We yearn for the same things you do. We are nostalgic for the same lost country. The memory of that Iran — whether lived or inherited — binds us together. You are fighting for your present. We are fighting for our legacy. It is the same fight.
This time is different. For those of us watching every round of protests since the university protests of 1999, we see something extraordinary in today’s demonstrations. We have never seen such unity around the shared idea of a free Iran, and increasingly, unity around a face and a name.
When we see the support many of you show for Prince Reza Pahlavi, we recognize the same questions in your chants that echo in our conversations here: Can there finally be a revolution that is not immediately stolen? One that has both courage on the streets and clarity in leadership? One that has a flag, a vision, a continuity with the Iran that was taken?
We watch as the world tries to sell you “reform,” “engagement,” “dialogue,” and every other polite word that really means “keep the regime, change the packaging.” We know you are not risking your lives for cosmetic changes. You want your country back. You want our country back. You want a life where you do not live under suspicion, where your gender does not dictate your worth under Sharia or Islamic law, and where your faith or lack of it is not a crime.
And then they’ll try to undermine you by calling you foreign agents. They will call you Mossad, CIA, puppets of whomever—anything to avoid admitting that Iranians themselves are rejecting their oppressors in organic fashion. “They are Mossad operatives” becomes a convenient way to say you are not real Iranians, not deserving of basic human rights.
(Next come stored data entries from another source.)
(** C34: [CreateTable], once it has the lock and the rows it stores are stored,
    for columns whose names and numbers are new in pg_attribute.  Without the
    namespace it fails and nothing but the lock changes.  When pg_class has a row
    of the same name, or of the same oid, in conflict with the transaction, it
    fails with the row of the table stored and the counter of oids advanced: in no
    index when the name conflicts, in those of the name and the namespace when the
    oid does; no column is stored.  Otherwise it returns the oid of the new table:
    its row is in the three indexes of pg_class and the row of each column,
    numbered on from the counter, in the two of pg_attribute, the counters advance
    and the indexes of other tables are as before.  The indexes have room for the
    new entries, also in their nodes of level 1 ([index_room]). *)
Theorem create_table_correct n name ns schema s w txn spaces alive tup e1 txn1 vs e2 txn2 hb names nss oids anames anums :
  let oid := next_class_oid_ (s_catalog s) in
  let a := next_attribute_oid_ (s_catalog s) in
  let cols := values schema in
  let v := GetValue tup in
  let named := some_row dec reenc hb [VSpan name] names in
  let numbered := some_row dec reenc hb [VSigned 4 oid] oids in
  TryLock others (write_lock_ (s_catalog s)) (s_txn s) = (true, w, txn) →
  tree_rows dec reenc db (s_store s) PG_INDEX_NAMESPACE_NSPOID spaces → 0 ≤ ns < 2 ^ 31 →
  Forall (λ x, KeyEncoder.row_cmp dec reenc x.1 [VSigned 4 ns] = Eq →
    GetTidExists (Table.st_system (e_store (s_store s))) [mkTupleId x.2] (CatalogTableOid_val PG_NAMESPACE) = Ret (alive x.2)) spaces →
  (∀ cc, create_chunk PG_CLASS (s_store s) = Ret cc →
    table_insert PG_CLASS (s_store s) txn
      (DataChunkBuilder.BuildClassChunk uninit cc oid name ns (RelKind_ToChar REGULAR_TABLE) name) = Ret (tup, e1, txn1)) →
  (∀ ca, create_chunk PG_ATTRIBUTE (s_store s) = Ret ca →
    store_chunks try_dequeue steps file dec reenc values fresh db (attribute_chunks ca oid a cols) e1 txn1 = Ret (vs, e2, txn2)) →
  classes (S n) (s_store s) names nss oids → attributes (length cols + n) (s_store s) anames anums →
  0 ≤ oid < 2 ^ 31 → 0 ≤ a → a + Z.of_nat (length cols) < 2 ^ 32 →
  name_ok name → Forall (λ col, name_ok (string_bytes (sc_name col))) cols → Forall (λ x, 0 ≤ x < 2 ^ 64) (v :: vs) →
  v ∉ names.*2 → v ∉ nss.*2 → v ∉ oids.*2 →
  answers dec reenc e1 txn1 PG_CLASS [VSpan name] hb names → answers dec reenc e1 txn1 PG_CLASS [VSigned 4 oid] hb oids →
  fresh_rows (name_row oid <$> cols) anames → fresh_rows (num_rows a cols) anums →
  let catalog := set_class_oid (set_write_lock (s_catalog s) w) (to_u32 (oid + 1)) in
  if some_row dec reenc alive [VSigned 4 ns] spaces
  then
    if named || numbered
    then ∃ e', CreateTable others uninit values name ns schema s =
        Ret (Fail (if named then "Failed to insert to relname index" else "Failed to insert to reloid index"), mkState catalog e' txn1) ∧
      classes n e' (if named then names else ([VSpan name], v) :: names) (if named then nss else ([VSigned 4 ns], v) :: nss) oids ∧
      e_store e' = e_store e1 ∧ others_same PG_CLASS (s_store s) e'
    else ∃ e', CreateTable others uninit values name ns schema s =
        Ret (Ok oid, mkState (set_attribute_oid catalog (a + Z.of_nat (length cols))) e' txn2) ∧
      classes n e' (([VSpan name], v) :: names) (([VSigned 4 ns], v) :: nss) (([VSigned 4 oid], v) :: oids) ∧
      attributes n e' (entered (name_row oid <$> cols) vs anames) (entered (num_rows a cols) vs anums) ∧
      e_store e' = e_store e2 ∧
      ∀ db' ix, Builder.index_table ix ≠ Some PG_CLASS → Builder.index_table ix ≠ Some PG_ATTRIBUTE → same_tree_of db' (s_store s) e' ix
  else CreateTable others uninit values name ns schema s =
    Ret (Fail "Namespace does not exist", mkState (set_write_lock (s_catalog s) w) (s_store s) txn).
Proof.
  intros oid a cols v named numbered HL HN Hns HA HT HT2 HC HAt Ho Ha Hlen Hname Hcols HV F1 F2 F3 A1 A2 F4 F5 catalog.
  pose proof HC as HC1. apply Forall_cons in HC1 as [[N1 _] HC1]. apply Forall_cons in HC1 as [_ HC1]. apply Forall_cons in HC1 as [[N3 _] _].
  pose proof HV as HV1. apply Forall_cons in HV1 as [HV1 _].
  apply (create_class_any n REGULAR_TABLE name ns schema s w txn spaces alive tup e1 txn1 vs e2 txn2 hb names nss oids anames anums); try done;
    by eapply fresh_tid_key.
Qed.
End Tables.

(** ** A table of two columns *)

#[local] Hint Extern 0 (CatalogStore engine) => exact (demo_store 1) : typeclass_instances.

Definition demo_columns : list SchemaColumn := [SchemaColumn_make 1 INTEGER "id"; SchemaColumn_make 2 VARCHAR "name"].
Definition demo_schema : Schema := Schema_make demo_columns.
Definition users : list Z := string_bytes "users".

(** Namespace 1 and table 1 with its columns, stored by one transaction; the
    tuple of the namespace is not deleted.  [more] is asked about what the
    transaction can do next, given the tuple ids of the two. *)
Definition demo_table (more : engine → TransactionContext → list Z → list Z → outcome bool) (e : engine) (txn : TransactionContext) :
    outcome (list Z * engine * TransactionContext * (list Z * engine * TransactionContext) * bool) :=
  cn ← create_chunk PG_NAMESPACE e;
  cc ← create_chunk PG_CLASS e;
  ca ← create_chunk PG_ATTRIBUTE e;
  '(vn, e, txn) ← store_chunks demo_queue (λ _ h, h) demo_file ascii_decompose ascii_reencode demo_values ∅ 1
    [(PG_NAMESPACE, DataChunkBuilder.BuildNamespaceChunk demo_uninit cn 1 public)] e txn;
  '(vs, e', txn') ← store_chunks demo_queue (λ _ h, h) demo_file ascii_decompose ascii_reencode demo_values ∅ 1
    (table_chunks demo_uninit cc ca 1 1 users 1 REGULAR_TABLE (demo_values demo_schema)) e txn;
  found ← GetTidExists (Table.st_system (e_store e)) (map mkTupleId vn) (CatalogTableOid_val PG_NAMESPACE);
  ok ← more e' txn' vn vs;
  Ret (vn, e, txn, (vs, e', txn'), found && (FinishTime txn =? 2 ^ 63) && bool_decide (length vn = 1 ∧ length vs = 3)%nat &&
    forallb (λ v, bool_decide (0 ≤ v < 2 ^ 64)) (vn ++ vs) && ok).

Definition demo_table_stored (more : engine → TransactionContext → list Z → list Z → outcome bool) : outcome bool :=
  '(txn, sys) ← demo_begin;
  '(_, _, _, _, ok) ← demo_table more (demo_engine sys) txn;
  Ret ok.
It is a cruel trick meant to strip you of your legitimacy and deny your revolution. It is their excuse to wash their hands of responsibility and to maintain their narratives.
And speaking of narratives, we see deafening silence in institutions that claim to stand for justice. The same universities that were covered in encampments and slogans somehow cannot find the breath to chant for you.
The same media that amplified every claim from Gaza without hesitation suddenly becomes skeptical, hesitant, “careful with the numbers” when it is Iranians being beaten, blinded, or killed in wholesale fashion.
Your martyrs do not go viral. The numbers that human rights groups struggle to verify through blackouts and censorship only hint at a truth far worse than anyone can imagine.
Know this: You are not alone. Some of us were born on the outside of the prison, but our hearts never left it. We in the diaspora have our story too. Our lives have been bitterly shaped by the same regime that is now pointing its guns at you. Our parents crossed borders with fake passports, hid in stowaways, slept in strange countries, traded their degrees for taxi meters and night shifts.
We carry Western passports and Western names, yet gravitate toward Iranian culture, searching for friends who understand our jokes, our food, our pain. Some of us have never seen Iran, but the fight for Iran is in our bones. We do not romanticize your suffering, and we do not pretend that our hardships match the price you are paying. You are the ones facing live ammunition, mass arrests, torture, and executions. But we carry our own burden: to make sure your sacrifice is not buried under geopolitics, partisan politics, or propaganda.
With love,
We will rally in Los Angeles, Toronto, London, Paris. We will flood our feeds, confront our media, and challenge our politicians. We will be your voices where you are silenced and your witnesses where you are denied. We will not let this revolution be squandered. We will not let them hijack your desires, your unity, your chance at a future that looks more like those old photos — and better.
We are your fellow Iranians, and until you walk freely in a free Iran, know this: we are with you, we hear you, and we will not look away. This time, the world does not get to move on. This time, we stay.